What you have to do —
Exactly as given, write out all the entries again.

Data for this task —

■ ■ ■ ■ ■

Lemma touch_same v e (ssl : SSL) now : let s := touch v e ssl now in
  config s = config ssl /\ read_epoch (reading s) = read_epoch (reading ssl) /\ next_read_epoch (reading s) = next_read_epoch (reading ssl).
Proof. unfold touch. destruct (dtls13 v e); [apply drop_expired_same|done]. Qed.

(** A record is delivered when its number is new and not too old, and dropped otherwise. *)
Lemma open_sealed_record (c : connection) now in_ s o b type e q inp pkt rest : let ssl := ssl_of c in let v := version (config ssl) in let number := e * 2 ^ 48 + q in
  read_shutdown c <> ssl_shutdown_close_notify -> in_epoch ssl e o b -> ciphers_agree v e s o -> 0 <= e < 2 ^ 16 -> 0 <= q < 2 ^ 48 -> type_ok v e type -> in_reach v e q b ->
  len inp <= SSL3_RT_MAX_PLAIN_LENGTH -> sealed_as v e s o type number inp pkt -> len pkt <> 0 ->
  dtls_open_record c now in_ (pkt ++ rest) = Some (
    if ShouldDiscard b q then (mk_connection (touch v e ssl now) (read_shutdown c) (warning_alert_count c), len pkt, ssl_open_record_discard)
    else (mk_connection (set_bitmap (touch v e ssl now) current_epoch q) (read_shutdown c) 0, len pkt, ssl_open_record_success type number inp)).
Proof.
  intros ssl v number Hsh Hr Hc He Hq Htype Hin Li Hs Lp. destruct Htype as (Ht & Hal & Happ) eqn:Etype. pose proof Hr as (Hv & Hre & Hnx). fold v in Hv.
  destruct (parse_sealed ssl now s o b type e q inp pkt rest Hr He Hq Ht Hin Hs) as (hdr & body & t' & v' & Ep & Ho & Ht'). fold v number in Ep, Ho, Ht'.
  destruct (record_number_spec e q He Hq) as (_ & _ & Eseq). fold number in Eseq.
  assert (Hshape : forall A (a x : A), match read_shutdown c with ssl_shutdown_close_notify => a | _ => x end = x) by (intros; by destruct (read_shutdown c)).
  unfold dtls_open_record. rewrite Hshape. pose proof (len_nonneg pkt). pose proof (len_nonneg rest). rewrite len_app. destruct (Z.eqb_spec (len pkt + len rest) 0); [lia|].
  fold ssl. rewrite Ep. cbn [mbind option_bind pr_read_epoch pr_number pr_type pr_version pr_header pr_body]. replace (len pkt + len rest - len rest) with (len pkt) by lia.
  destruct (touch_same v e ssl now) as (Ecf & Ere & Enx). set (ssl' := touch v e ssl now) in *. assert (Hv' : wire_version (version (config ssl'))) by by rewrite Ecf.
  unfold ref_epoch. rewrite Ere, Hre. cbn [mbind option_bind re_bitmap re_aead]. rewrite Eseq. destruct (ShouldDiscard b q); [done|].
  rewrite aead_sequence_spec by done. cbn [mbind option_bind]. rewrite Ecf. fold ssl v. rewrite Ho. cbn [mbind option_bind].
  pose proof (padding_ok ssl' e s o Hv') as Hpad. rewrite Ecf in Hpad. fold ssl v in Hpad. rewrite (Hpad Hc). cbn [mbind option_bind].
  assert (Hlen : SSL3_RT_MAX_PLAIN_LENGTH + (if dtls13 v e then 1 else 0) <? len (if dtls13 v e then inp ++ [type] else inp) = false).
  { apply Z.ltb_ge. destruct (dtls13 v e); [rewrite len_app; change (len [type]) with 1|]; lia. }
  assert (Hstrip : (if dtls13 v e then strip_padding (rev (if dtls13 v e then inp ++ [type] else inp)) else Some (t', if dtls13 v e then inp ++ [type] else inp)) = Some (type, inp)).
  { destruct (dtls13 v e); [apply strip_type; lia|by rewrite Ht']. }
  rewrite Hlen, Hstrip. cbn [advance_epoch mbind option_bind ssl_of]. destruct (Z.eqb_spec type SSL3_RT_ALERT); [done|].
  set (ssl2 := set_bitmap ssl' current_epoch q). assert (Ecf2 : config ssl2 = config ssl) by exact Ecf.
  pose proof (app_data_ok ssl2 e q type) as Hap. rewrite Ecf2 in Hap. unfold number. rewrite Hap; done.
Qed.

■ ■ ■ ■ ■

Task answer —
Lemma touch_same v e (ssl : SSL) now : let s := touch v e ssl now in
  config s = config ssl /\ read_epoch (reading s) = read_epoch (reading ssl) /\ next_read_epoch (reading s) = next_read_epoch (reading ssl).
Proof. unfold touch. destruct (dtls13 v e); [apply drop_expired_same|done]. Qed.

(** A record is delivered when its number is new and not too old, and dropped otherwise. *)
Lemma open_sealed_record (c : connection) now in_ s o b type e q inp pkt rest : let ssl := ssl_of c in let v := version (config ssl) in let number := e * 2 ^ 48 + q in
  read_shutdown c <> ssl_shutdown_close_notify -> in_epoch ssl e o b -> ciphers_agree v e s o -> 0 <= e < 2 ^ 16 -> 0 <= q < 2 ^ 48 -> type_ok v e type -> in_reach v e q b ->
  len inp <= SSL3_RT_MAX_PLAIN_LENGTH -> sealed_as v e s o type number inp pkt -> len pkt <> 0 ->
  dtls_open_record c now in_ (pkt ++ rest) = Some (
    if ShouldDiscard b q then (mk_connection (touch v e ssl now) (read_shutdown c) (warning_alert_count c), len pkt, ssl_open_record_discard)
    else (mk_connection (set_bitmap (touch v e ssl now) current_epoch q) (read_shutdown c) 0, len pkt, ssl_open_record_success type number inp)).
Proof.
  intros ssl v number Hsh Hr Hc He Hq Htype Hin Li Hs Lp. destruct Htype as (Ht & Hal & Happ) eqn:Etype. pose proof Hr as (Hv & Hre & Hnx). fold v in Hv.
  destruct (parse_sealed ssl now s o b type e q inp pkt rest Hr He Hq Ht Hin Hs) as (hdr & body & t' & v' & Ep & Ho & Ht'). fold v number in Ep, Ho, Ht'.
  destruct (record_number_spec e q He Hq) as (_ & _ & Eseq). fold number in Eseq.
  assert (Hshape : forall A (a x : A), match read_shutdown c with ssl_shutdown_close_notify => a | _ => x end = x) by (intros; by destruct (read_shutdown c)).
  unfold dtls_open_record. rewrite Hshape. pose proof (len_nonneg pkt). pose proof (len_nonneg rest). rewrite len_app. destruct (Z.eqb_spec (len pkt + len rest) 0); [lia|].
  fold ssl. rewrite Ep. cbn [mbind option_bind pr_read_epoch pr_number pr_type pr_version pr_header pr_body]. replace (len pkt + len rest - len rest) with (len pkt) by lia.
  destruct (touch_same v e ssl now) as (Ecf & Ere & Enx). set (ssl' := touch v e ssl now) in *. assert (Hv' : wire_version (version (config ssl'))) by by rewrite Ecf.
  unfold ref_epoch. rewrite Ere, Hre. cbn [mbind option_bind re_bitmap re_aead]. rewrite Eseq. destruct (ShouldDiscard b q); [done|].
  rewrite aead_sequence_spec by done. cbn [mbind option_bind]. rewrite Ecf. fold ssl v. rewrite Ho. cbn [mbind option_bind].
  pose proof (padding_ok ssl' e s o Hv') as Hpad. rewrite Ecf in Hpad. fold ssl v in Hpad. rewrite (Hpad Hc). cbn [mbind option_bind].
  assert (Hlen : SSL3_RT_MAX_PLAIN_LENGTH + (if dtls13 v e then 1 else 0) <? len (if dtls13 v e then inp ++ [type] else inp) = false).
  { apply Z.ltb_ge. destruct (dtls13 v e); [rewrite len_app; change (len [type]) with 1|]; lia. }
  assert (Hstrip : (if dtls13 v e then strip_padding (rev (if dtls13 v e then inp ++ [type] else inp)) else Some (t', if dtls13 v e then inp ++ [type] else inp)) = Some (type, inp)).
  { destruct (dtls13 v e); [apply strip_type; lia|by rewrite Ht']. }
  rewrite Hlen, Hstrip. cbn [advance_epoch mbind option_bind ssl_of]. destruct (Z.eqb_spec type SSL3_RT_ALERT); [done|].
  set (ssl2 := set_bitmap ssl' current_epoch q). assert (Ecf2 : config ssl2 = config ssl) by exact Ecf.
  pose proof (app_data_ok ssl2 e q type) as Hap. rewrite Ecf2 in Hap. unfold number. rewrite Hap; done.
Qed.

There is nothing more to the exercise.